'''

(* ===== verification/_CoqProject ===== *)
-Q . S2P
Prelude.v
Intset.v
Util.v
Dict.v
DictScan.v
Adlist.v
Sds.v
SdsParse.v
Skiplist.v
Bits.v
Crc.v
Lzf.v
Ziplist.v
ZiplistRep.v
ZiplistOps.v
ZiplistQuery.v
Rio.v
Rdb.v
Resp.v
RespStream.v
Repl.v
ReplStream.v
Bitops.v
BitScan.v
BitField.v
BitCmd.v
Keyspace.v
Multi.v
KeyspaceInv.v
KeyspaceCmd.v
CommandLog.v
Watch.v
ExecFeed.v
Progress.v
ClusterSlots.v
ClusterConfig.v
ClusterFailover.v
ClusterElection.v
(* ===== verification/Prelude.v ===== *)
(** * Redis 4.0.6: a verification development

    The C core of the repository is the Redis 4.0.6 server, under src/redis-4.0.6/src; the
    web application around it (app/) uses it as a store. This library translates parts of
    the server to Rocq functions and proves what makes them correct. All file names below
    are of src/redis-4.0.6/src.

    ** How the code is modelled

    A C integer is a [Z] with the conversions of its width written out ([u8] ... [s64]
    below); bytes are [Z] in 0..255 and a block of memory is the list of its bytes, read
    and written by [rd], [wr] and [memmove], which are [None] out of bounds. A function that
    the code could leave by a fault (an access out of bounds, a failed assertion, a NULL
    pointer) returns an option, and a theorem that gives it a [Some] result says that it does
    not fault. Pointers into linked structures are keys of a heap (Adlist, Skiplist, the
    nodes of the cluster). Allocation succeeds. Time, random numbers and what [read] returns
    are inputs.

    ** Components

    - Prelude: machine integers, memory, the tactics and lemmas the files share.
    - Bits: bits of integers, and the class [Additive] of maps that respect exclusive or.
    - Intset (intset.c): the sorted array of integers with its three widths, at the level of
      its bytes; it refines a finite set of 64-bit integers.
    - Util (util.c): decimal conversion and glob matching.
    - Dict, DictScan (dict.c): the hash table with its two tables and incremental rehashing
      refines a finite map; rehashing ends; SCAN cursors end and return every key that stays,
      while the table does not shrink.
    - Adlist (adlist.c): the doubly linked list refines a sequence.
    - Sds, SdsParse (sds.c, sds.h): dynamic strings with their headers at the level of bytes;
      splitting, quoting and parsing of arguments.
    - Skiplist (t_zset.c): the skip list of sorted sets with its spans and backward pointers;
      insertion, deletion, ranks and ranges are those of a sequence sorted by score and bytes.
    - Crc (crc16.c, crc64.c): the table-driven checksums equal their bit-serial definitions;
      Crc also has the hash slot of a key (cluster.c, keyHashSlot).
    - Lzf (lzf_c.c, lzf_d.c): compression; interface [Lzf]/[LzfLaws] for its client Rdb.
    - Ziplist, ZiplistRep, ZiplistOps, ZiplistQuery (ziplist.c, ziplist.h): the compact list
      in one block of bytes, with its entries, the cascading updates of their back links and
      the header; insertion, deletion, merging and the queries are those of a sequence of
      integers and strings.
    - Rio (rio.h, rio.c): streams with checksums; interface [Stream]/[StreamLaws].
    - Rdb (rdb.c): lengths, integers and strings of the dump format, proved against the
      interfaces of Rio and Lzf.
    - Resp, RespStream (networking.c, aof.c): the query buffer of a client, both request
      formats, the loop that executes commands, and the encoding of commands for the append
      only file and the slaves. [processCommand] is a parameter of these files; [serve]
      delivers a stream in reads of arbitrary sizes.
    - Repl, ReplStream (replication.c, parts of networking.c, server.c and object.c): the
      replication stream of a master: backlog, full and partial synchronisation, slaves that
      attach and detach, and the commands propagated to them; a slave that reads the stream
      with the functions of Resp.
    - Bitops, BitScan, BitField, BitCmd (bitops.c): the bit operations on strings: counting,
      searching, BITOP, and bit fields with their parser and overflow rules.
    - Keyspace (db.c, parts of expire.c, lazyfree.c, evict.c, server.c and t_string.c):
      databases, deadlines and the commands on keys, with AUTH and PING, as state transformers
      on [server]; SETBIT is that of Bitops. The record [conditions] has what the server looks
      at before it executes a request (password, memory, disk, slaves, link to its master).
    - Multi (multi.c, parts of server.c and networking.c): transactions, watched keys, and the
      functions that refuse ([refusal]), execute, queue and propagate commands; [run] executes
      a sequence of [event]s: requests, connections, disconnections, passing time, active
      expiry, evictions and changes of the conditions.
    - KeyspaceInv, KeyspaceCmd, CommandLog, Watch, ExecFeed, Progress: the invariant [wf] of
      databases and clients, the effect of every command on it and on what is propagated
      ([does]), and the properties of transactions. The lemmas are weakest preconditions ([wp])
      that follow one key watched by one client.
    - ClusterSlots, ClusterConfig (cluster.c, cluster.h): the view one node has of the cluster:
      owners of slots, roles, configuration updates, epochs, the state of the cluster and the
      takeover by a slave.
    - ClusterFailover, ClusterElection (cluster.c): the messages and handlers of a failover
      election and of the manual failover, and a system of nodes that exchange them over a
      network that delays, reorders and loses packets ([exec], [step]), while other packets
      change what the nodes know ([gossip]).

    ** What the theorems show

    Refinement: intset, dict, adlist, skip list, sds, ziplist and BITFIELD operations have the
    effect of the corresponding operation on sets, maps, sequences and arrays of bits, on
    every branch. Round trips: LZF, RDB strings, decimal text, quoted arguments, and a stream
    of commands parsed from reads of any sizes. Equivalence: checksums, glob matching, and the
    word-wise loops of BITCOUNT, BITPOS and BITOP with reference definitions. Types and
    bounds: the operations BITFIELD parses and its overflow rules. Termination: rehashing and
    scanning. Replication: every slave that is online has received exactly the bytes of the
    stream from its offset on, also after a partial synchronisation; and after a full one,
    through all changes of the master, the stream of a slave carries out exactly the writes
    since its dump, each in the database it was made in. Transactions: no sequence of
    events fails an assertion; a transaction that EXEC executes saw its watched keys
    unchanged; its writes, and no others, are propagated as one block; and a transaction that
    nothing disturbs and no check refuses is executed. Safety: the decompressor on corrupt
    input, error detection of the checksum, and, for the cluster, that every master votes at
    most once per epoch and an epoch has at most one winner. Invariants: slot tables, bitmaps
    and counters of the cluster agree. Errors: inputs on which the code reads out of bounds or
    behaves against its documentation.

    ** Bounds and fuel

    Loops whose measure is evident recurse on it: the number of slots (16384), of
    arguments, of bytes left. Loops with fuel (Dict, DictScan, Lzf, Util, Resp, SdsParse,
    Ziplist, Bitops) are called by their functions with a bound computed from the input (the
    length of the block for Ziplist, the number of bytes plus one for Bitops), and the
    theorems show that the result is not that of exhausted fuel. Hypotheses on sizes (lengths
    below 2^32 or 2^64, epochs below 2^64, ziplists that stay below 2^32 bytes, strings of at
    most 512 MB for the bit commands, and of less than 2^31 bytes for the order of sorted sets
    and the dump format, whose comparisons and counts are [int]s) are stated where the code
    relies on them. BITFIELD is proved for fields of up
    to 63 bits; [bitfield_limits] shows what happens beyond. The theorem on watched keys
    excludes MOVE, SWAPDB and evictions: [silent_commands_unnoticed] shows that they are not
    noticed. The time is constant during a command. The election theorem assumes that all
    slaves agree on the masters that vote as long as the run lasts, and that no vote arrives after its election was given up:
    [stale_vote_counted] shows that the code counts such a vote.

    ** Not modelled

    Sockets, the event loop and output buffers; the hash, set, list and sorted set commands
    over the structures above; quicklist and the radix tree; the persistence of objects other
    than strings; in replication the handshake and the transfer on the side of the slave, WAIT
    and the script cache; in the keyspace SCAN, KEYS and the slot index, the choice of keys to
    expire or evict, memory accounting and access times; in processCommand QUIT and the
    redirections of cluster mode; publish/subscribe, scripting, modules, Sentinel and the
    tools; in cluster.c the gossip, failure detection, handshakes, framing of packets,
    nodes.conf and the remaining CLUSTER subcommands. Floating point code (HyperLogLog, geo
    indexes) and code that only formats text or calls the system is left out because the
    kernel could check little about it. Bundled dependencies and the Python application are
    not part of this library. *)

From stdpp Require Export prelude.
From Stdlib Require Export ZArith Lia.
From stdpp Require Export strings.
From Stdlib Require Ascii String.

'''
'''

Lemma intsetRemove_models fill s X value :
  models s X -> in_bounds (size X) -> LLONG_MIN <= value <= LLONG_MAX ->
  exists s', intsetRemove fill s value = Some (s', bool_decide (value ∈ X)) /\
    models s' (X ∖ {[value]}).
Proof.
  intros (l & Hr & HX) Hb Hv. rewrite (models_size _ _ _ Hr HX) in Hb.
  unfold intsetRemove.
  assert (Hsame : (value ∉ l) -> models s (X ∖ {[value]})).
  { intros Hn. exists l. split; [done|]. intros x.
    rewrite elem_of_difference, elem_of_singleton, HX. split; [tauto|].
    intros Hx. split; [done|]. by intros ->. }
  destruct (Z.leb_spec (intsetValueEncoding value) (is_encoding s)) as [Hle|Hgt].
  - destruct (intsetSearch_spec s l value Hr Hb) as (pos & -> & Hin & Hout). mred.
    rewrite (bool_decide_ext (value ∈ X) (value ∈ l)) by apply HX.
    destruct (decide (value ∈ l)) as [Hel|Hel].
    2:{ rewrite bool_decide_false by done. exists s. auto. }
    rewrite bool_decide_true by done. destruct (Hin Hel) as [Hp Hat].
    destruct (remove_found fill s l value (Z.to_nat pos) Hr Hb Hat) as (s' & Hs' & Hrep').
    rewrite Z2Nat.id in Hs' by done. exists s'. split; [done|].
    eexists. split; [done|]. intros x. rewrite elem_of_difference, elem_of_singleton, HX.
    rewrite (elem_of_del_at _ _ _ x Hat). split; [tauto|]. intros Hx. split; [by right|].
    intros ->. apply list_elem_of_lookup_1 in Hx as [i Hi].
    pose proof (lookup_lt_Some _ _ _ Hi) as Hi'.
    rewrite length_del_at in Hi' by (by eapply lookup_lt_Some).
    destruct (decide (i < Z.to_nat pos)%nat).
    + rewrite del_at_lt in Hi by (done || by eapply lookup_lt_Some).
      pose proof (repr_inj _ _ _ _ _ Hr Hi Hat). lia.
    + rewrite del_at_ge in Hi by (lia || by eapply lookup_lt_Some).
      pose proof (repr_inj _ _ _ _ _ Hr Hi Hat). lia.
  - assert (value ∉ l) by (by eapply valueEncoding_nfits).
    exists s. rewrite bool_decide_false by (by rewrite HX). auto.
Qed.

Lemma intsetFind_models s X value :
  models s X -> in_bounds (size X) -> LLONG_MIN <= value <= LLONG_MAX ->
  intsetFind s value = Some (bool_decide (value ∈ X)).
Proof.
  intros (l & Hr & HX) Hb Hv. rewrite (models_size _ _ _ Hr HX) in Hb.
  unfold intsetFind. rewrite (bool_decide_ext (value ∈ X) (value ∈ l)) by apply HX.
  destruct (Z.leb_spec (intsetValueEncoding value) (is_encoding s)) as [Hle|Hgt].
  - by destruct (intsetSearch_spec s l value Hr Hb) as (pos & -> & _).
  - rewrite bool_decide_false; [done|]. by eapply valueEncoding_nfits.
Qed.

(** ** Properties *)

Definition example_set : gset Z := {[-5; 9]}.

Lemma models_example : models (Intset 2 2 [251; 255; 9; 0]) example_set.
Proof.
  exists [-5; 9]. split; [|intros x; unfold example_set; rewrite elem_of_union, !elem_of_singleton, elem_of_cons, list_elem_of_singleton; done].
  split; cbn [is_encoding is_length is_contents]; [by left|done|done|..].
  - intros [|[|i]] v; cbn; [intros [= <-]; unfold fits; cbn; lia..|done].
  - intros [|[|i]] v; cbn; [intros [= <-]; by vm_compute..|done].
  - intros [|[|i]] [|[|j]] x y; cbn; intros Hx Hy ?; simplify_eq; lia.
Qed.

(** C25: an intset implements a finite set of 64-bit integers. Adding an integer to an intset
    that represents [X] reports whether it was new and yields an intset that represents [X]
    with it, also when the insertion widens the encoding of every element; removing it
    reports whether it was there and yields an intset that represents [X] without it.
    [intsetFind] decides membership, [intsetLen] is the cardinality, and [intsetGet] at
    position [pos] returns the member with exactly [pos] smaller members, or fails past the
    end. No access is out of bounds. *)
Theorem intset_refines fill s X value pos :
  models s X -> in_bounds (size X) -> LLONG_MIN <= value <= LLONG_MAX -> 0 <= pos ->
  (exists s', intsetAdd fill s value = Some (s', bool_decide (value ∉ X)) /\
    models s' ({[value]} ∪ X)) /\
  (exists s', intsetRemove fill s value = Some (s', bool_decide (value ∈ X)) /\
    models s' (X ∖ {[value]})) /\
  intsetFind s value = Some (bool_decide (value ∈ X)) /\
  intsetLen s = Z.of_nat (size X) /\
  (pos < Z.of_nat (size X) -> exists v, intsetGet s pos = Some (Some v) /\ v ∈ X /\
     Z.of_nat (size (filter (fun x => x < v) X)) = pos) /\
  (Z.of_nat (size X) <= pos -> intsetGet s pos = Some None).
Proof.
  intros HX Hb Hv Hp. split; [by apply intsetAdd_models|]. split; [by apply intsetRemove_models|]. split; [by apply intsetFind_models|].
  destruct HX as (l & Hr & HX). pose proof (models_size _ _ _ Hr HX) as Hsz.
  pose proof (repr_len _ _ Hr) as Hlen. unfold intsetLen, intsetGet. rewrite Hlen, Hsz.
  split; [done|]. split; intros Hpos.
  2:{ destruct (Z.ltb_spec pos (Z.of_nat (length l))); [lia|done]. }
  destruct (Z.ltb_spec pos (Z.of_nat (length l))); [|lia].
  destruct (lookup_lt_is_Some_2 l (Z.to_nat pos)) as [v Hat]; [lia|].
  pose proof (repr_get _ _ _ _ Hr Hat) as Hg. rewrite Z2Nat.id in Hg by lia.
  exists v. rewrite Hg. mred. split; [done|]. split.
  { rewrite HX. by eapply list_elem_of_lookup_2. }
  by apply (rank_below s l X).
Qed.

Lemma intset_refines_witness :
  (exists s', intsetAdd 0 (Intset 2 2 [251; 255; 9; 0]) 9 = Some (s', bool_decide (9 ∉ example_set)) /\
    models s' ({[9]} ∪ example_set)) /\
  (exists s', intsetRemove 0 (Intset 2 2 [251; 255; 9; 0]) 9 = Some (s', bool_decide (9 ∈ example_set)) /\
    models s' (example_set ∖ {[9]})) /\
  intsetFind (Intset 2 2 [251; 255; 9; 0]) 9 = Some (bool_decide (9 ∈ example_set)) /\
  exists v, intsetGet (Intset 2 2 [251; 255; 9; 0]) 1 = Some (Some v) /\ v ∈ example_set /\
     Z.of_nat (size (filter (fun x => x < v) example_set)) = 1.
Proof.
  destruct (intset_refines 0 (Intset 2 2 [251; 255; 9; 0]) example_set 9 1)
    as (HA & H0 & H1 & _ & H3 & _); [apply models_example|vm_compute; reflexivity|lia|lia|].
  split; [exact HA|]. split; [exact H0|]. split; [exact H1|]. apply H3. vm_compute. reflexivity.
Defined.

'''
'''

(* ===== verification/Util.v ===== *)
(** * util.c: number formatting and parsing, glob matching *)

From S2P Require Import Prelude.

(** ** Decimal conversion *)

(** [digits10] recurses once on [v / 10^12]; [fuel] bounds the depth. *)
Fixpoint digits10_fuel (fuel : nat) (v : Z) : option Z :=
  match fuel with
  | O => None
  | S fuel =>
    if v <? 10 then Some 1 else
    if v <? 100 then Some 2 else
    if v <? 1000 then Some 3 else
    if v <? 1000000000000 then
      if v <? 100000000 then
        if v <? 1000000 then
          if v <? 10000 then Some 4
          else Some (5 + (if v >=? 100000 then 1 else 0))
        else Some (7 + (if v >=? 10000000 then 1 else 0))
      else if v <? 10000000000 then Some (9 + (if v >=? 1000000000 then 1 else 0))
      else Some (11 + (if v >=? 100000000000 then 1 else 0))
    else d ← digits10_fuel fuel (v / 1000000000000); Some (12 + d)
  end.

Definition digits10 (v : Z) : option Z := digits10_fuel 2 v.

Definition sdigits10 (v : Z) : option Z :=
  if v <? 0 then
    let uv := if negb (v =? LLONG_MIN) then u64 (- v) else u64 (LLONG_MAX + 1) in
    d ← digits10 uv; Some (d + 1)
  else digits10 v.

'''

Return a word-for-word copy of the lines above from the one holding "(* ===== verification/_CoqProject ===== *)" through the one holding "A C integer", with both of them included and nothing besides.

(* ===== verification/_CoqProject ===== *)
-Q . S2P
Prelude.v
Intset.v
Util.v
Dict.v
DictScan.v
Adlist.v
Sds.v
SdsParse.v
Skiplist.v
Bits.v
Crc.v
Lzf.v
Ziplist.v
ZiplistRep.v
ZiplistOps.v
ZiplistQuery.v
Rio.v
Rdb.v
Resp.v
RespStream.v
Repl.v
ReplStream.v
Bitops.v
BitScan.v
BitField.v
BitCmd.v
Keyspace.v
Multi.v
KeyspaceInv.v
KeyspaceCmd.v
CommandLog.v
Watch.v
ExecFeed.v
Progress.v
ClusterSlots.v
ClusterConfig.v
ClusterFailover.v
ClusterElection.v
(* ===== verification/Prelude.v ===== *)
(** * Redis 4.0.6: a verification development

    The C core of the repository is the Redis 4.0.6 server, under src/redis-4.0.6/src; the
    web application around it (app/) uses it as a store. This library translates parts of
    the server to Rocq functions and proves what makes them correct. All file names below
    are of src/redis-4.0.6/src.

    ** How the code is modelled

    A C integer is a [Z] with the conversions of its width written out ([u8] ... [s64]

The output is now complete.